C’è una scena che si ripete in quasi ogni casa: una nonna siede al tavolo e sfida se stessa con un Sudoku o un cruciverba. Lo fa con impegno, come se – da quando è in pensione – fosse quella l’attività più importante della giornata. Esiste, in effetti, una paura silenziosa che accomuna le donne dopo i 60 anni: il declino cognitivo.
La scienza della salute cerebrale ha consigliato per decenni la lettura e gli scacchi. Molte nonne seguono questi consigli con disciplina ferrea. Temono che la demenza senile o l’Alzheimer possano cancellare i loro ricordi più cari. Provano in tutti i modi a stimolare le sinapsi e la memoria a breve termine in solitudine. Tuttavia, molti con il tempo hanno capito che questi esercizi non bastano. La sensazione di “nebbia mentale” continua nonostante gli sforzi.
La ricerca dell’Università di Tilburg, nei Paesi Bassi, si riferisce proprio a questo fenomeno. Il team di Flavia Chereches ha analizzato il comportamento di circa 3.000 nonni nel Regno Unito. I partecipanti hanno preso parte all’English Longitudinal Study of Ageing (ELSA), ovvero uno studio imponente durato sette anni, dal 2016 al 2022. I ricercatori hanno misurato la fluidità verbale e le funzioni esecutive di soggetti con un’età media di 67 anni.

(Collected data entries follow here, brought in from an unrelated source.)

(* ===== verification/PingPayloads.v ===== *)
(** * [payloads/ping_payloads.rs]: keepalives *)
From Stdlib Require Import String.
From S2P Require Import Prelude RustStd Common.

Record PingPayload := mk_PingPayload { ping_timestamp : Z (* u64 *) }.

Definition PingPayload_encode (self : PingPayload) : bytes :=
  to_be_bytes 8 (ping_timestamp self).

Definition PingPayload_decode (bs : bytes) : io_result PingPayload :=
  if negb (zlen bs =? 8) then
    Err (Error_new InvalidData
           ("invalid ping payload length: expected 8, got " ++ fmt_dec (zlen bs)))
  else
    arr ← ok_or (Error_new InvalidData "failed to decode ping payload") (try_into 8 bs);
    let timestamp := from_be_bytes arr in
    mret {| ping_timestamp := timestamp |}.

#[export] Instance PingPayload_payload : Payload PingPayload :=
  {| payload_encode := fun p => Ok (PingPayload_encode p);
     payload_decode := PingPayload_decode |}.
#[export] Instance PingPayload_format : PayloadFormat PingPayload :=
  {| payload_ok := fun p => is_u64 (ping_timestamp p);
     payload_fits := fun _ => True;
     payload_layout := fun p => to_be_bytes 8 (ping_timestamp p) |}.
#[export] Instance PingPayload_laws : PayloadLaws PingPayload.
Proof.
  payload_split.
  - done.
  - unfold PingPayload_decode. wp_steps. cbn.
    destruct (be_u64_view bs) as [? Hb]; [lia|]. by rewrite Hb.
  - unfold PingPayload_decode. eval_steps.
rewrite from_be_u64 by done. by destruct p.
  - destruct p, q. cbn in *. peel He.
Qed.

Record PongPayload := mk_PongPayload { pong_timestamp : Z (* u64 *) }.

Definition PongPayload_encode (self : PongPayload) : bytes :=
  to_be_bytes 8 (pong_timestamp self).

Definition PongPayload_decode (bs : bytes) : io_result PongPayload :=
  if negb (zlen bs =? 8) then
    Err (Error_new InvalidData
           ("invalid pong payload length: expected 8, got " ++ fmt_dec (zlen bs)))
  else
    arr ← ok_or (Error_new InvalidData "failed to decode pong payload") (try_into 8 bs);
    let timestamp := from_be_bytes arr in
    mret {| pong_timestamp := timestamp |}.

#[export] Instance PongPayload_payload : Payload PongPayload :=
  {| payload_encode := fun p => Ok (PongPayload_encode p);
     payload_decode := PongPayload_decode |}.
#[export] Instance PongPayload_format : PayloadFormat PongPayload :=
  {| payload_ok := fun p => is_u64 (pong_timestamp p);
     payload_fits := fun _ => True;
     payload_layout := fun p => to_be_bytes 8 (pong_timestamp p) |}.
#[export] Instance PongPayload_laws : PayloadLaws PongPayload.
Proof.
  payload_split.
  - done.
  - unfold PongPayload_decode. wp_steps. cbn.
    destruct (be_u64_view bs) as [? Hb]; [lia|]. by rewrite Hb.
  - unfold PongPayload_decode. eval_steps. rewrite from_be_u64 by done. by destruct p.
  - destruct p, q. cbn in *. peel He.
Qed.
(* ===== verification/RegistrationPayloads.v ===== *)
(** * [payloads/registration_payloads.rs] *)
From Stdlib Require Import String.
From S2P Require Import Prelude RustStd Common.

Record RegisterDevicePayload := mk_RegisterDevicePayload { rd_username : bytes (* String *) }.

Definition RegisterDevicePayload_encode (self : RegisterDevicePayload) : io_result bytes :=
  encode_sized_string (rd_username self).

Definition RegisterDevicePayload_decode (bs : bytes) : io_result RegisterDevicePayload :=
  '(username, consumed) ← decode_sized_string bs;
  require_fully_consumed bs consumed "register_device";;
  mret {| rd_username := username |}.

#[export] Instance RegisterDevicePayload_payload : Payload RegisterDevicePayload :=
  {| payload_encode := RegisterDevicePayload_encode;
     payload_decode := RegisterDevicePayload_decode |}.
#[export] Instance RegisterDevicePayload_format : PayloadFormat RegisterDevicePayload :=
  {| payload_ok := fun p => is_str (rd_username p);
     payload_fits := fun p => str_fits (rd_username p);
     payload_layout := fun p => sized_string (rd_username p) |}.
#[export] Instance RegisterDevicePayload_laws : PayloadLaws RegisterDevicePayload.
Proof.
  payload_split.
  - unfold RegisterDevicePayload_encode. enc_steps. done.
  - unfold RegisterDevicePayload_decode. wp_steps. cbn. by drop_rest rest.
  - unfold RegisterDevicePayload_decode. eval_steps. by destruct p.
  - destruct p, q. cbn in *. peel He.
Qed.

Record RegisterResponsePayload := mk_RegisterResponsePayload {
  rr_success : bool;
  rr_message : bytes (* String *)
}.

Definition RegisterResponsePayload_encode (self : RegisterResponsePayload) : io_result bytes :=
  message ← encode_sized_string (rr_message self);
  let out := [bool_byte (rr_success self)] in
  mret (out ++ message).

Definition RegisterResponsePayload_decode (bs : bytes) : io_result RegisterResponsePayload :=
  if zlen bs =? 0 then Err (Error_new InvalidData "register_response payload too short")
  else
    b0 ← index bs 0;
    success ← decode_bool b0 "register_response success";
    tail ← slice_from bs 1;
    '(message, consumed) ← decode_sized_string tail;
    total ← usize_add 1 consumed;
    require_fully_consumed bs total "register_response";;
    mret {| rr_success := success; rr_message := message |}.

#[export] Instance RegisterResponsePayload_payload : Payload RegisterResponsePayload :=
  {| payload_encode := RegisterResponsePayload_encode;
     payload_decode := RegisterResponsePayload_decode |}.
#[export] Instance RegisterResponsePayload_format : PayloadFormat RegisterResponsePayload :=
  {| payload_ok := fun p => is_str (rr_message p);
     payload_fits := fun p => str_fits (rr_message p);
     payload_layout := fun p => bool_byte (rr_success p) :: sized_string (rr_message p) |}.
#[export] Instance RegisterResponsePayload_laws : PayloadLaws RegisterResponsePayload.
Proof.
  payload_split.
  - unfold RegisterResponsePayload_encode. enc_steps. done.
  - unfold RegisterResponsePayload_decode. wp_steps.
    destruct (split_one bs) as (b & tail & ->); [len_lia|]. wp_steps. cbn. by drop_rest rest.
  - unfold RegisterResponsePayload_decode. eval_steps. by destruct p.
  - destruct p, q. cbn in *. peel He.
Qed.
(* ===== verification/Handshake.v ===== *)
(** * The authenticated handshake

    The handshake the crate's documentation prescribes, composed of the hello
    payloads, [crypto/session.rs] and [crypto/auth.rs]: the client's hello, the
    server's signed answer, the client's check of it against the pinned key,
    the device's signed response to the server's challenge, and the server's
    check of that. The theorems say what the two acceptances amount to when
    the accepted signature is not a forgery: the parties agree on the hellos,
    the transcript and the session keys.

    No unforgeability is assumed of the signature scheme. [no_forgery] is a
    hypothesis on the one signature a theorem is about: if it verifies, its
    owner signed that message in one of the sessions listed. *)
From S2P Require Import Prelude RustStd Sizes Errors Primitives Common HelloPayloads AuthPayloads.
From S2P Require Import Session Auth.

(** What both sides hold once the hellos are exchanged. *)
Record agreed := mk_agreed { ag_keys : SessionKeys; ag_transcript : bytes }.

Section steps.
Context `{Sha256, Hkdf, X25519, MlKem, MlDsa}.

(** The client between its hello and the server's: its ephemeral secrets, and
    the exact bytes it sent. *)
Record client_handshake := mk_client_handshake {
  ch_state : ClientHandshakeState;
  ch_hello : bytes
}.

Definition client_hello (client_id : bytes) (random_x25519 : x25519_secret) (random_kem : kem_dk)
    : outcome ProtocolError client_handshake :=
  state ← ClientHandshakeState_generate random_x25519 random_kem;
  hello ← from_io (ClientHelloPayload_encode
    {| ch_client_id := client_id;
       ch_x25519_public_key := chs_x25519_public state;
       ch_ml_kem_ek := chs_ml_kem_ek state |});
  mret (mk_client_handshake state hello).

(** The server's answer to the bytes of a hello, and what it then holds. *)
Definition server_hello (server_id signing_seed : bytes) (random_x25519 : x25519_secret)
    (coins : kem_coins) (client_hello_bytes : bytes) : outcome ProtocolError (bytes * agreed) :=
  hello ← from_io (ClientHelloPayload_decode client_hello_bytes);
  state ← ServerHandshakeState_respond random_x25519 coins (ch_x25519_public_key hello)
            (ch_ml_kem_ek hello);
  signature ← sign_server_hello client_hello_bytes (shs_x25519_public state)
                (shs_ml_kem_ciphertext state) signing_seed;
  server_hello_bytes ← from_io (ServerHelloPayload_encode
    {| sh_server_id := server_id;
       sh_x25519_public_key := shs_x25519_public state;
       sh_ml_kem_ciphertext := shs_ml_kem_ciphertext state;
       sh_signature := signature |});
  transcript ← compute_handshake_transcript client_hello_bytes server_hello_bytes;
  mret (server_hello_bytes, mk_agreed (shs_session_keys state) transcript).

(** The client's check of the answer against the key it has pinned. *)
Definition client_verify (self : client_handshake) (pinned_verifying_key server_hello_bytes : bytes)
    : outcome ProtocolError agreed :=
  hello ← from_io (ServerHelloPayload_decode server_hello_bytes);
  verify_server_hello (ch_hello self) (sh_x25519_public_key hello) (sh_ml_kem_ciphertext hello)
    pinned_verifying_key (sh_signature hello);;
  keys ← ClientHandshakeState_derive_session_keys (ch_state self) (sh_x25519_public_key hello)
           (sh_ml_kem_ciphertext hello);
  transcript ← compute_handshake_transcript (ch_hello self) server_hello_bytes;
  mret (mk_agreed keys transcript).

(** The device's answer to the bytes of a challenge. *)
Definition device_response (device_seed device_key token transcript challenge_bytes : bytes)
    : outcome ProtocolError bytes :=
  challenge ← from_io (AuthChallengePayload_decode challenge_bytes);
  signature ← sign_auth_response transcript (ac_nonce challenge) device_seed;
  from_io (AuthResponsePayload_encode
    {| ar_public_key := device_key; ar_signature := signature; ar_attestation_token := token |}).

(** The server's check of the response to its nonce. The response has the
    device key it proves, and the attestation token for the application. *)
Definition server_authenticate (transcript nonce response_bytes : bytes)
    : outcome ProtocolError AuthResponsePayload :=
  response ← from_io (AuthResponsePayload_decode response_bytes);
  verify_auth_response transcript nonce (ar_public_key response) (ar_signature response);;
  mret response.
End steps.

(** ** What each step does *)
Definition hostile_input (e : ProtocolError) : Prop :=
  e = CryptoError \/ exists io, e = Io io /\ kind io = InvalidData.

Section step_laws.
Context `{Sha256Laws, HkdfLaws, X25519Laws, MlKemLaws, MlDsaLaws}.

Lemma decode_hostile_wp {A} `{PayloadLaws A} (P : A -> Prop) bs :
  (forall p, payload_ok p -> payload_fits p -> bs = payload_layout p ->
     payload_decode bs = Ok p -> P p) ->
  wp P hostile_input (from_io (payload_decode bs)).
Proof.
  intros HP. pose proof (decode_spec bs) as Hw. unfold from_io.
  destruct (payload_decode bs) as [p|e|] eqn:Hd; cbn in *; [|right; eauto|done].
  by apply HP; [apply Hw..|].
Qed.

Lemma encode_inv {A} `{PayloadLaws A} (p : A) bs :
  from_io (payload_encode p) = Ok bs -> payload_fits p /\ bs = payload_layout p.
Proof.
  unfold from_io. destruct (payload_encode p) eqn:He; cbn; [|done..].
  intros [= <-]. by apply encode_iff.
Qed.

(** The hello a client sends. *)
Definition hello_of (id : bytes) (a : x25519_secret) (dk : kem_dk) : ClientHelloPayload :=
  mk_ClientHelloPayload id (x25519_public_of a) (kem_ek_bytes (kem_ek_of dk)).

Lemma hello_of_ok id a dk : is_str id -> payload_ok (hello_of id a dk).
Proof. intros Hid. split; [done|]. split; [apply zlen_x25519_public|apply zlen_kem_ek]. Qed.

Lemma client_hello_inv id a dk client :
  client_hello id a dk = Ok client ->
  payload_fits (hello_of id a dk) /\
  client = mk_client_handshake (client_state a dk) (payload_layout (hello_of id a dk)).
Proof.
  unfold client_hello. rewrite generate_ok. cbn [mbind outcome_bind].
  destruct (from_io _) as [bs| |] eqn:He; cbn [mbind outcome_bind]; [|done..].
  pose proof (encode_inv (hello_of id a dk) bs He) as [Hf ->]. by intros [= <-].
Qed.

Lemma client_hello_ok id a dk :
  str_fits id ->
  client_hello id a dk
  = Ok (mk_client_handshake (client_state a dk) (payload_layout (hello_of id a dk))).
Proof.
  intros Hf. unfold client_hello. rewrite generate_ok. cbn [mbind outcome_bind].
  change (ClientHelloPayload_encode _) with (payload_encode (hello_of id a dk)).
  by rewrite encode_layout.
Qed.

(** The hello a server answers [chb] with. *)
Definition signed_hello (sid seed : bytes) (srv : ServerHandshakeState) (chb : bytes)
    : ServerHelloPayload :=
  let pk := shs_x25519_public srv in
  let ct := shs_ml_kem_ciphertext srv in
  mk_ServerHelloPayload sid pk ct
    (dsa_sig_encode (dsa_sign (dsa_from_seed seed) (server_hello_message chb pk ct))).

(** What a server that has answered [chb] with [shb] holds. *)
Definition server_answered (sid seed : bytes) (b : x25519_secret) (coins : kem_coins)
    (chb shb : bytes) (ag : agreed) : Prop :=
  exists ch srv,
    payload_decode chb = Ok ch /\
    ServerHandshakeState_respond b coins (ch_x25519_public_key ch) (ch_ml_kem_ek ch) = Ok srv /\
    shb = payload_layout (signed_hello sid seed srv chb) /\
    payload_decode shb = Ok (signed_hello sid seed srv chb) /\
    ag = mk_agreed (shs_session_keys srv) (sha256 (chb ++ shb)).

I risultati, pubblicati su Psychology and Aging, sono sorprendenti.
Esiste, in verità, un’attività più potente di qualsiasi gioco di logica: prendersi cura dei nipoti. Questa forma di assistenza familiare non aiuta solo i genitori, ma è una vera e propria neuroplasticità applicata alla vita reale. La scienza conferma che il coinvolgimento sociale attivo supera l’efficacia del brain training solitario.

Come si fa a essere una ‘nonna’ giovane? Oltre gli esercizi mentali: perché i nipoti salvano il cervello
Ogni nonna che mette da parte il manuale di enigmistica per giocare con un bambino compie un gesto essenziale per la propria salute mentale. Gestire un nipote è un compito cognitivo davvero complesso. Richiede l’uso contemporaneo di diverse aree del cervello. Non si tratta di un esercizio statico, ma di un allenamento dinamico e imprevedibile.
Quando una nonna narra una storia, allena la sua fluidità verbale. Così come quando deve ricordare l’orario del pranzo o la posizione di un giocattolo, stimola l’ippocampo. I bambini richiedono attenzione e – di conseguenza – sfidano continuamente il cervello, anche dei più anziani. Richiedono risposte creative e una pazienza che abbassa di molto il cortisolo, l’ormone dello stress.
Lo studio di Tilburg evidenzia un dato fondamentale. I benefici non dipendono dalla quantità di tempo trascorsa con i piccoli. Non importa se si tratta di un pomeriggio a settimana o di un aiuto quotidiano: anche solo il fatto di “prendersi cura” del proprio nipote crea un vero e proprio scudo protettivo contro la demenza senile. I ricercatori hanno osservato che le nonne che si intrattengono con i figli dei loro figli ottengono punteggi migliori nei test di memoria e questo accade indipendentemente dallo stato di salute iniziale o dall’età. Insomma, il ruolo di ‘nonna a tempo pieno’ (o quasi) sembra rallentare il declino delle funzioni cognitive in modo naturale. La solitudine viene sostituita da uno scopo vitale e stimolante.
C’è però una clausola: il beneficio esiste solo se l’attività è percepita come un piacere e non come un dovere, altrimenti l’effetto positivo svanisce. Insomma, non serve chiudersi in una stanza a risolvere calcoli complessi. Il Sudoku resta un ottimo passatempo, ma una passeggiata al parco o una conversazione con un nipote valgono più di mille cruciverba per avere una mente lucida.